Prostaglandin E2 binding sites in porcine oxyntic mucosa: effects of salicylates

Abstract

These studies were designed to examine the changes in the characteristics of prostaglandin E₂ (PGE₂) binding to porcine oxyntic mucosa in the response to oral ingestion of salicylates. Either acetylsalicylic acid (ASA) or salicylic acid (SA) was administered to conscious pigs (100 mg/kg in 30 mL of an equimolar concentration of NaHCO₃) once a day for 1, 3, 10, or 20 days. In control experiments a similar volume of 0.3 M NaHCO₃ was administered for similar durations. Mucosal ulceration and the characteristics of the binding of [³H]PGE₂ to a 30 000 × g membrane preparation of oxyntic mucosa were examined. Generation of mucosal PGE₂ was measured by radioimmunoassay. ASA treatment resulted in an increase in the number and severity of mucosal ulcers and a decrease in PGE₂ levels within the first treatment day. By day 20 the degree of ulceration had decreased in spite of a persistent reduction of mucosal PGE₂ generation. A variable degree of ulceration was observed in SA-treated animals. In control animals only a single class of binding sites for [³H]PGE₂ was evident.

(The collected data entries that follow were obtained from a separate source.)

(** What memide.c's [iderw] does when it returns. *)
Lemma memide_effect me i (s s' : bio) b :
  bufs s !! i = Some b → Bio.iderw me i s = Ret tt s' →
  let data := if dirty b then b_data b else disk_block s (b_blockno b) in
  negb (lk_locked (b_lock b) =? 0) && (lk_pid (b_lock b) =? me) = true ∧ finished b = false ∧
  b_dev b = 1 ∧ b_blockno b < disksize s ∧ bufs s' = alter (fin data) i (bufs s) ∧
  disk s' = if dirty b then <[b_blockno b := b_data b]> (disk s) else disk s.
Proof.
  intros Hb E. cbn zeta. assert (Eb : buf_at s i = b) by (by apply list_lookup_total_correct).
  assert (Eh : on_lock i (holdingsleep me) s =
    Ret (negb (lk_locked (b_lock b) =? 0) && (lk_pid (b_lock b) =? me)) s).
  { unfold on_lock, lift, holdingsleep, gets. rewrite Eb. f_equal. destruct s as [bs dk n w]. unfold upd_buf, with_bufs.
    cbn [bufs disk disksize writes] in *. f_equal. rewrite (alter_insert _ _ _ b) by done.
    apply list_insert_id. by destruct b. }
  unfold Bio.iderw, mbind, M_bind in E. rewrite Eh in E. unfold getS, modify, gets, panic in E.
  destruct (negb (lk_locked (b_lock b) =? 0) && _); cbn [negb] in E; [|done].
  rewrite Eb in E. unfold finished. destruct (_ =? B_VALID); [done|].
  destruct (Z.eqb_spec (b_dev b) 1) as [Hd|]; cbn [negb] in E; [|done].
  rewrite Z.geb_leb in E. destruct (Z.leb_spec (disksize s) (b_blockno b)); [done|].
  unfold dirty, fin. destruct (Z.eqb_spec (Z.land (b_flags b) B_DIRTY) 0) as [H0|H0]; cbn [negb] in *;
    simplify_eq E; intros <-; split_and!; try done; unfold upd_buf, with_bufs; cbn [bufs write_disk].
  - apply (alter_twice _ _ _ _ _ b Hb). cbn [with_data b_flags]. by rewrite (proj2 (fin_memide _) H0).
  - apply (alter_twice _ _ _ _ _ b Hb). cbn [with_flags b_flags]. rewrite (proj1 (fin_memide _)). by destruct b.
Qed.

(** ** The driver's promises *)


(** The two drivers agree.  Where memide.c's [iderw] returns, the one of
    ide.c, on an idle controller with the same buffers and the same blocks on
    disk 1, sleeps until the next interrupt and then returns, with the same
    buffers and the same blocks again: what is shown of the buffer cache
    over one driver holds over the other. *)
Theorem ide_agrees_with_memide me i (m m' : bio) (s : ide D) disk0 :
  ide_init disk0 (Sys s [] [] ∅) → d_bufs s = bufs m → d_disk1 s = true →
  (∀ n, 0 <= n < FSSIZE → disk0 1 n = disk_block m n) →
  (i < length (bufs m))%nat → 0 <= b_blockno (buf_at m i) → disksize m <= FSSIZE →
  Bio.iderw me i m = Ret tt m' →
  ∃ s1 s2 st, iderw me patience i s = Sleeps s1 ∧ ideintr patience s1 = Ret tt s2 ∧
    iderw_wait i s2 = Ret tt s2 ∧ d_bufs s2 = bufs m' ∧ d_queue s2 = None ∧
    ata_rep (d_dev s2) st ∧ at_phase st = Idle ∧
    ∀ n, 0 <= n < FSSIZE → at_disk st 1 n = disk_block m' n.
Proof.
  intros H0 Ebs Hd1 Hdk Hi Hn Hsz E. destruct (lookup_lt_is_Some_2 _ _ Hi) as [b Hb].
  unfold buf_at in Hn. rewrite (list_lookup_total_correct _ _ _ Hb) in Hn.
  destruct (memide_effect _ _ _ _ _ Hb E) as (Hl & Hf & Hdev & Hlt & Eb' & Ed').
  pose proof (init_inv _ _ H0) as I0. rewrite <-Ebs in Hb.
  destruct (iderw_inv _ _ _ _ me i b I0 ltac:(set_solver) Hb ltac:(lia)) as (s1 & E1 & Eb1 & I1).
  { unfold iderw_ok. cbn [y_ide]. by rewrite Hl, Hf, Hd1, orb_true_r. }
  destruct (wp_elim _ _ _ (ideintr_inv _ _ _ _ _ I1)) as ([] & s2 & E2 & Eb2 & I2).
  destruct (iv_device _ _ _ _ I2) as (st & R & Hid & Hat).
  cbn [y_ide] in *. exists s1, s2, st. split_and!; try done.
  - pose proof (wait_inv _ _ _ _ i I2 ltac:(set_solver)) as W. exact W.
  - rewrite Eb2, Eb1, Ebs, Eb'. f_equal. f_equal. unfold exec_req. cbn [serve fst req_of q_data q_drive q_block].
    destruct (dirty b); [done|]. cbn [snd]. rewrite Hdev. by apply Hdk; lia.
  - apply (iv_queue _ _ _ _ I2).
  - intros n Hn'. rewrite Hat. unfold disk_block. rewrite Ed'. cbn [serve app]. unfold exec_req.
    cbn [req_of q_data q_drive q_block]. rewrite Hdev.
    destruct (dirty b); cbn [fst]; [|by apply Hdk]. unfold put_disk. change (Z.land 1 1) with 1. cbn [Z.eqb andb].
    destruct (Z.eqb_spec n (b_blockno b)) as [->|]; [by rewrite lookup_insert_eq|].
    rewrite lookup_insert_ne by done. by apply Hdk.
Qed.

(** C14: From every reachable state, one interrupt for each request that is
    not served drains the queue: none of them panics or waits for ever, the
    disks then hold what the requests leave on them in the order of their
    arrival, nobody sleeps, and every process inside [iderw] returns. *)
Theorem ide_interrupts_drain disk0 y0 y :
  ide_init disk0 y0 → rtc istep y0 y →
  ∃ n s' st,
    (n + length (y_results y) = length (y_arrived y))%nat ∧
    interrupts n (y_ide y) = Ret tt s' ∧ d_queue s' = None ∧ d_asleep s' = ∅ ∧
    (∀ i, i ∈ y_inside y → iderw_wait i s' = Ret tt s') ∧
    ata_rep (d_dev s') st ∧ at_phase st = Idle ∧ at_disk st = (serve disk0 (y_arrived y)).1.
Proof.
  intros H0 Hr. destruct (reachable_inv _ _ _ H0 Hr) as (served & pending & I).
  destruct (wp_elim _ _ _ (interrupts_inv _ _ _ _ I)) as ([] & s' & E & res & I').
  destruct (iv_device _ _ _ _ I') as (st & R & Hid & Hdk). exists (length pending), s', st.
  rewrite (iv_results _ _ _ _ I), serve_length, (iv_arrived _ _ _ _ I), length_app.
  split_and!; [lia|done| | | |done|done|done].
  - apply (iv_queue _ _ _ _ I').
  - apply elem_of_equiv_empty_L. intros i Hi. by apply (iv_asleep _ _ _ _ I'), elem_of_nil in Hi.
  - intros i Hi. apply (wait_inv _ _ _ _ i I' Hi).
Qed.
End driver.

After 3 days of ASA treatment a second class of binding sites with a high affinity dissociation constant appeared. There was a decrease in the high affinity binding of [³H]PGE₂ after 20 days of ASA ingestion. Low affinity binding was not altered. ASA treatment resulted in a significant increase in specific binding capacities for both families of binding sites. SA treatment did not consistently alter PGE₂ binding characteristics from control at any time period studied. These data suggest that SA treatment results in a small degree of mucosal damage in the absence of a significant reduction in tissue generation of PGE₂ or changes in PGE₂ binding. Damage in response to ASA ingestion was associated with a reduction in both endogenous synthesis of PGE₂ and an increase in the concentration of both low and high affinity binding sites for PGE₂. The reduction in mucosal ulceration on day 20 in spite of depressed endogenous PGE₂ coincides with an increase in PGE₂ binding.